Characterization of the Reaction Path and Transition States for RNA Transphosphorylation Models from Theory and Experiment**

Kin-Yiu Wong 1,*, Hong Gu 2, Shuming Zhang 3, Joseph A Piccirilli 4,*, Michael E Harris 5,*, Darrin M York 6,*
PMCID: PMC3448066  NIHMSID: NIHMS365059  PMID: 22076983

The elucidation of the chemical mechanisms whereby biological molecules control, regulate and catalyze phosphoryl transfer reactions has profound implications for processes such as transcription, energy storage and transfer, cell signalling and gene regulation.[1, 2] The catalytic properties of RNA, in particular, have application in the design of new biotechnology and implications into the evolutionary origins of life itself.[3] Of primary importance to the understanding of mechanism is the characterization of the transition state for these reactions. Kinetic isotope effects (KIEs) offer one of the most powerful and sensitive experimental probes to interrogate the chemical environment of the transition state.[4-6] However, for complex reactions, theoretical methods are required to interpret the experimental measurements in terms of a detailed mechanistic model that traces the pathway from the reactant state through the transition state and into the product state.[7, 8]

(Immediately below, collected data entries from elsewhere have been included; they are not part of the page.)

Lemma agrees_spec l s e : items_ok l -> edit_ok e ->
  (agrees (doc_text l) s e = Ok tt /\ shows l s e) \/ (agrees (doc_text l) s e = Err EDocument /\ ~ shows l s e).
Proof.
  intros H He. pose proof (doc_text_bound l H) as Hb. unfold agrees. rewrite parse_doc_text by (done || unfold MAX_BYTES; lia). cbn [map_err].
  change (dc_len (doc_of l)) with (length l). destruct (Z.eqb_spec (Z.of_nat (length l)) (sm_count s)) as [Ec|Ec]; cbn [negb]; [|right; split; [done|intros [? _]; congruence]].
  rewrite (survey_spec [] l (sm_task s) None 0 (proj1 (proj2 H)) ltac:(lia) : survey (doc_of l) _ (seq 0 (length l)) _ _ = _). cbn [length Nat.add].
  rewrite Z.max_r by apply (last_id_bounds l (proj1 H)). destruct (list_find _ l) as [[k i]|] eqn:Ef; cbn [ok_or].
  - apply list_find_Some in Ef as (Hk & Ei & _). destruct e as [title n|id]; cbn [edit_ok] in He.
    + destruct He as (t & [Ht _] & -> & ->). rewrite (proj2 (Nat.ltb_ge _ _)) by lia. unfold Task_title. cbn [task_of ta_id ta_state ta_title ta_len]. rewrite !padded_take.
      destruct (sm_changed s) eqn:Es; cbn [negb orb]; [|right; split; [done|by intros (_ & ? & _); congruence]].
      assert (Hiff : ((k + 1)%nat = length l /\ im_id i = last_id l /\ im_state i = TOpen /\ im_title i = t) <-> shows l s (EdAdd (pad_title t) (length t))).
      { unfold shows. rewrite padded_take. split.
        - intros (E1 & E2 & E3 & E4). split; [done|]. split; [done|]. destruct (shows_last l k i H Hk E1 E2) as [El Hlt]. exists (take k l). rewrite <- Ei, <- E3, <- E4. split; [by destruct i|done].
        - intros (_ & _ & l' & -> & Hlt). assert (k = length l') as ->.
          { destruct (Nat.lt_ge_cases k (length l')) as [Hlt'|]; [|pose proof (lookup_lt_Some _ _ _ Hk) as Hk'; rewrite length_app in Hk'; cbn in Hk'; lia].
            rewrite lookup_app_l in Hk by done. pose proof (proj1 (list.Forall_lookup _ _) Hlt _ _ Hk) as Hx. cbn in Hx. lia. }
          rewrite list_lookup_middle in Hk by done. injection Hk as <-. rewrite length_app. cbn [length im_id im_state im_title]. split; [done|]. split; [|done].
          symmetry. apply (last_id_snoc l' (mkItem (sm_task s) TOpen t)); [done|]. destruct H as (Hf & _). apply list.Forall_app in Hf as [_ Hf]. apply list.Forall_singleton in Hf as ((? & _) & _). cbn in *. lia. }
      rewrite <- Hiff. destruct (Nat.eqb_spec (k + 1) (length l)); [|right; split; [done|tauto]]. destruct (Z.eqb_spec (im_id i) (last_id l)); [|right; split; [done|tauto]].
      destruct (decide (im_state i = TOpen)); [rewrite bool_decide_eq_true_2 by done|rewrite bool_decide_eq_false_2 by done; right; split; [done|tauto]].
      destruct (decide (im_title i = t)); [rewrite bool_decide_eq_true_2 by done; by left|rewrite bool_decide_eq_false_2 by done; right; split; [done|tauto]].
    + cbn [task_of ta_state]. destruct (Z.eqb_spec id (sm_task s)) as [->|Hne]; cbn [negb orb]; [|right; split; [done|by intros (_ & ? & _)]].
      destruct (decide (im_state i = TDone)) as [Ed|Ed]; [rewrite bool_decide_eq_true_2 by done; left; split; [done|]|rewrite bool_decide_eq_false_2 by done; right; split; [done|]].
      * split; [done|]. split; [done|]. exists i. split; [by eapply list_elem_of_lookup_2|done].
      * intros (_ & _ & j & Hj & Ej & Edj). apply list_elem_of_lookup_1 in Hj as [kj Hkj]. destruct (Nat.eq_dec kj k) as [->|Hn]; [congruence|].
        apply Hn. eapply (NoDup_lookup (im_id <$> l) _ _ (sm_task s)); [apply H|by rewrite list_lookup_fmap, Hkj, <- Ej|by rewrite list_lookup_fmap, Hk; cbn; rewrite Ei].
  - right. split; [done|]. apply list_find_None in Ef. rewrite list.Forall_forall in Ef. destruct e as [title n|id]; cbn [shows].
    + intros (_ & _ & l' & -> & _). apply (Ef (mkItem (sm_task s) TOpen (take n title))); [apply elem_of_app; right; by left|done].
    + intros (_ & -> & i & Hi & Ei & _). by apply (Ef i Hi).
Qed.
(** * AntiVirusLite: the scanning core, embedded and verified

    A shallow embedding of the Python sources under [src/core]:
    - [scan_optimizer.py] and the memory-throttle handler of [engine.py]
      (module [Optimizer]);
    - [system_health_monitor.py] (module [Health]);
    - [scan_intensity_manager.py] (module [Intensity]);
    - [resource_throttler.py] (module [Throttler]);
    - the file-system effects shared by the scanner and the quarantine
      stores (module [Sys]), [ScanEngine.scan_file] (module [Scan]),
      [QuarantineManager] (module [QStore]) and the quarantine half of
      [ScanEngine] (module [EngineQuarantine]);
    - the rest of [scan_optimizer.py] (module [Batching]), the thread
      callbacks and the file batches of [engine.py] (module [EnginePool]),
      the vocabulary of scan results (module [ScanReport]), the listing of
      the store and what a restore guarantees (modules [Listing],
      [Restoring], [EngineSafety]), further hosts for the throttler (module
      [ThrottlerReadings]), the manual profile choice (module
      [IntensityAdmin]), the health history and the alerts (module
      [HealthHistory]) and [latency_monitor.py] (module [Latency]).

    Conventions.  Python [int] is [Z].  Python [float] values that the code
    only compares, scales and truncates (percentages, rates, fractions) are
    rationals [Q]; the constants involved ([0.8], [1.2], [85.0], ...) and the
    integer ranges they meet are far from the region where binary rounding
    would change a comparison or a truncation.  Wall-clock instants are [Z]
    microseconds, the resolution of [datetime].  Byte strings are
    [list byte]; text is [string].

    The first part of the file holds the definitions, module by module; the
    second part holds the lemmas and theorems about them. *)

From Stdlib Require Import ZArith QArith Qround Lia Lqa List Sorted String Ascii Bool.
From Stdlib Require Strings.Byte.
From stdpp Require Import base option list gmap strings pretty.
(** [parse_entrypoint(entrypoint)].  The test [not entrypoint] holds for
    [None], for an empty list and for an empty string. *)
Definition parse_entrypoint (entrypoint : entrypoint_value)
  : M store (PyDict.t string string) :=
  match entrypoint with
  | EpNone => mret [(EENV_ORIGINAL_ENTRYPOINT, "")]
  | EpList r =>
      now ← list_read r;
      match now with
      | [] => mret [(EENV_ORIGINAL_ENTRYPOINT, "")]
      | _ =>
          command ← list_pop0 r;
          rest ← list_read r;
          let arguments := PyStr.join " " (map PyStr.quoted rest) in
          mret [(EENV_ORIGINAL_ENTRYPOINT, command +:+ " " +:+ arguments)]
      end
  | EpStr s =>
      if PyStr.truthy s
      then mret [(EENV_ORIGINAL_ENTRYPOINT, "/bin/sh -c " +:+ s);
                 (EENV_DONT_RUN_CMD, "true")]
      else mret [(EENV_ORIGINAL_ENTRYPOINT, "")]
  end.

Definition service_collect_logging_commands (service : Service)
  : PyDict.t string string :=
  match svc_logging service with
  | Some (Some commands) =>
      fold_left
        (fun environment kv =>
           PyDict.set environment (EENV_COMMAND_LOG_PREFIX +:+ fst kv) (snd kv))
        (PyDict.items commands) PyDict.empty
  | _ => PyDict.empty
  end.

Definition service_collect_entrypoint_user_settings
    (service : Service) (user user_group : Z) (image_config : ImageConfig)
  : PyDict.t string string :=
  let environment : PyDict.t string string := PyDict.empty in
  let environment :=
    if negb (svc_dont_create_user service)
    then PyDict.set (PyDict.set environment EENV_USER (pretty user))
           EENV_GROUP (pretty user_group)
    else environment in
  if svc_run_as_current_user service
  then PyDict.set environment EENV_RUN_MAIN_CMD_AS_USER "yes"
  else
    match ic_User image_config with
    | Some u =>
        if bool_decide (u ≠ "")
        then PyDict.set (PyDict.set environment EENV_RUN_MAIN_CMD_AS_USER "yes")
               EENV_USER_RUN u
        else environment
    | None => environment
    end.

Definition service_collect_labels (service : Service) (project_name : string)
  : PyDict.t string string :=
  let labels : PyDict.t string string :=
    [(RIPTIDE_DOCKER_LABEL_IS_RIPTIDE, "1");
     (RIPTIDE_DOCKER_LABEL_PROJECT, project_name);
     (RIPTIDE_DOCKER_LABEL_SERVICE, svc_name service);
     (RIPTIDE_DOCKER_LABEL_MAIN, "0")] in
  match svc_roles service with
  | Some roles =>
      if bool_decide ("main" ∈ roles)
      then PyDict.set labels RIPTIDE_DOCKER_LABEL_MAIN "1"
      else labels
  | None => labels
  end.

(* ===================================================================== *)
(** * container_builder.py: the initialisers of ContainerBuilder *)
(* ===================================================================== *)

(** [for key, val in d.items(): self.set_env(key, val)], and its siblings. *)
Definition set_env_all (b : ContainerBuilder) (d : PyDict.t string string)
  : ContainerBuilder :=
  fold_left (fun self kv => set_env self (fst kv) (snd kv)) (PyDict.items d) b.

Definition set_label_all (b : ContainerBuilder) (d : PyDict.t string string)
  : ContainerBuilder :=
  fold_left (fun self kv => set_label self (fst kv) (snd kv)) (PyDict.items d) b.

Definition set_port_all (b : ContainerBuilder) (d : PyDict.t Z Z)
  : ContainerBuilder :=
  fold_left (fun self kv => set_port self (fst kv) (snd kv)) (PyDict.items d) b.

(** [volume['mode'] or 'rw']. *)
Definition mode_or_rw (mode : option string) : string :=
  if PyStr.truthy_opt mode then default "rw" mode else "rw".

Definition set_mount_all (b : ContainerBuilder) (d : PyDict.t string Volume)
  : ContainerBuilder :=
  fold_left
    (fun self hv =>
       set_mount self (fst hv) (vol_bind (snd hv)) (mode_or_rw (vol_mode (snd hv))))
    (PyDict.items d) b.

Definition enable_riptide_entrypoint
    (host : Host) (image_config : ImageConfig) (b : ContainerBuilder)
  : M store ContainerBuilder :=
  let self := with_run_as_root b true in
  let entrypoint_script :=
    os_path_join (riptide_engine_docker_assets_dir host) "entrypoint.sh" in
  let self := set_mount self entrypoint_script ENTRYPOINT_CONTAINER_PATH "ro" in
  settings ← parse_entrypoint (ic_Entrypoint image_config);
  let self := set_env_all self settings in
  mret (set_entrypoint self ENTRYPOINT_CONTAINER_PATH).
(** * COMPAS: scene-object registry, shape objects, bounding boxes and colors

    A shallow embedding of the parts of the COMPAS sources that the
    specification talks about:

    - [compas/scene/object.py]            (module [Registry], module [SceneObject])
    - [compas_rhino/objects/_shapeobject.py] (module [ShapeObject])
    - [compas/geometry/bbox/bbox.py]      (module [BBox])
    - [compas/colors/color.py]            (module [Color])

    Module [Instances] runs the models at concrete parameters.

    Python exceptions are modelled by the type [exn]; a call that may raise
    returns a [result].  Methods that mutate [self] or a shared object take
    the state before the call and return the state after it, also when they
    raise: Python does not roll back the assignments made before a [raise]. *)

From stdpp Require Import gmap strings list fin_maps.

(** ** Exceptions and results *)

Inductive exn : Type :=
| KeyError
| TypeError
| AttributeError
| ValueError
| ZeroDivisionError.

Inductive result (A : Type) : Type :=
| Ok (a : A)
| Raise (e : exn).

Arguments Ok {A} a.
Arguments Raise {A} e.

(** Sequencing: an exception ends the computation. *)
#[global] Instance result_bind : MBind result :=
  fun _ _ k r =>
    match r with
    | Ok x => k x
    | Raise e => Raise e
    end.

#[global] Instance result_ret : MRet result := fun _ x => Ok x.

(** ** The item-type registry of [BaseObject]

    [_ITEM_OBJECT = {}] is a module-level dict from item types to object
    types.  An object type is a Python class, that is, a callable taking the
    item and keyword arguments; calling it runs arbitrary constructor code, so
    it is modelled as a function on an abstract world state [World] that
    returns either the new instance or the exception the constructor raised. *)

Module Registry.
Section registry.
(** The values that flow between the host, the adapters and the client.
    [PDict] is a dict with string keys, in insertion order.  [PObj] is an
    instance of a class: [obj_to_dict] is what calling its [to_dict] method
    yields ([None] when the object has no such attribute), [obj_vars] is its
    [__dict__] and [obj_props] are the attributes its class serves through
    properties. *)
Inductive pyval : Type :=
| PNone
| PBool (b : bool)
| PInt (n : Z)
| PStr (s : string)
| PList (l : list pyval)
| PDict (d : list (string * pyval))
| PObj (cls : string) (obj_to_dict : option (result pyval))
       (obj_vars : list (string * pyval)) (obj_props : list (string * pyval)).

Definition pydict := list (string * pyval).

Definition type_name (v : pyval) : string :=
  match v with
  | PNone => "NoneType"
  | PBool _ => "bool"
  | PInt _ => "int"
  | PStr _ => "str"
  | PList _ => "list"
  | PDict _ => "dict"
  | PObj cls _ _ _ => cls
  end.

(** [bool(v)] *)
Definition truthy (v : pyval) : bool :=
  match v with
  | PNone => false
  | PBool b => b
  | PInt n => negb (Z.eqb n 0)
  | PStr s => negb (String.eqb s "")
  | PList l => match l with [] => false | _ => true end
  | PDict d => match d with [] => false | _ => true end
  | PObj _ _ _ _ => true
  end.

(** [v == ""] *)
Definition is_empty_str (v : pyval) : bool :=
  match v with
  | PStr s => String.eqb s ""
  | _ => false
  end.

Definition of_opt_str (o : option string) : pyval :=
  match o with
  | Some s => PStr s
  | None => PNone
  end.

(** *** dict operations *)

Fixpoint dict_get (k : string) (d : pydict) : option pyval :=
  match d with
  | [] => None
  | (k', v) :: d' => if String.eqb k k' then Some v else dict_get k d'
  end.

(** [d[k] = v]: an existing key keeps its position. *)
Fixpoint dict_set (k : string) (v : pyval) (d : pydict) : pydict :=
  match d with
  | [] => [(k, v)]
  | (k', v') :: d' =>
      if String.eqb k k' then (k, v) :: d' else (k', v') :: dict_set k v d'
  end.

(** A dict display [{k1: v1, ..., **d, ...}]: the items are stored from left
    to right, a later one replacing an earlier one with the same key. *)
Definition dict_of (items : list (string * pyval)) : pydict :=
  fold_left (fun d kv => dict_set kv.1 kv.2 d) items [].

Definition mk_dict (items : list (string * pyval)) : pyval := PDict (dict_of items).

This paper presents experimental and computational results to characterize the mechanism of model phosphoryl transfer reactions that mimic RNA cleavage transesterification catalyzed by enzymes such as RNase A[1] as well as endonucleolytic ribozymes such as the hammerhead, hairpin, hepatitis delta virus (HDV), VS and glmS ribozymes.[9-11] Herein, secondary kinetic isotope effects are reported for the cleavage transesterification of a dinucleotide system, which, together with previously reported primary isotope effect measurements,[12, 13] represent a comprehensive characterization of isotope effects for a native (unmodified) RNA system.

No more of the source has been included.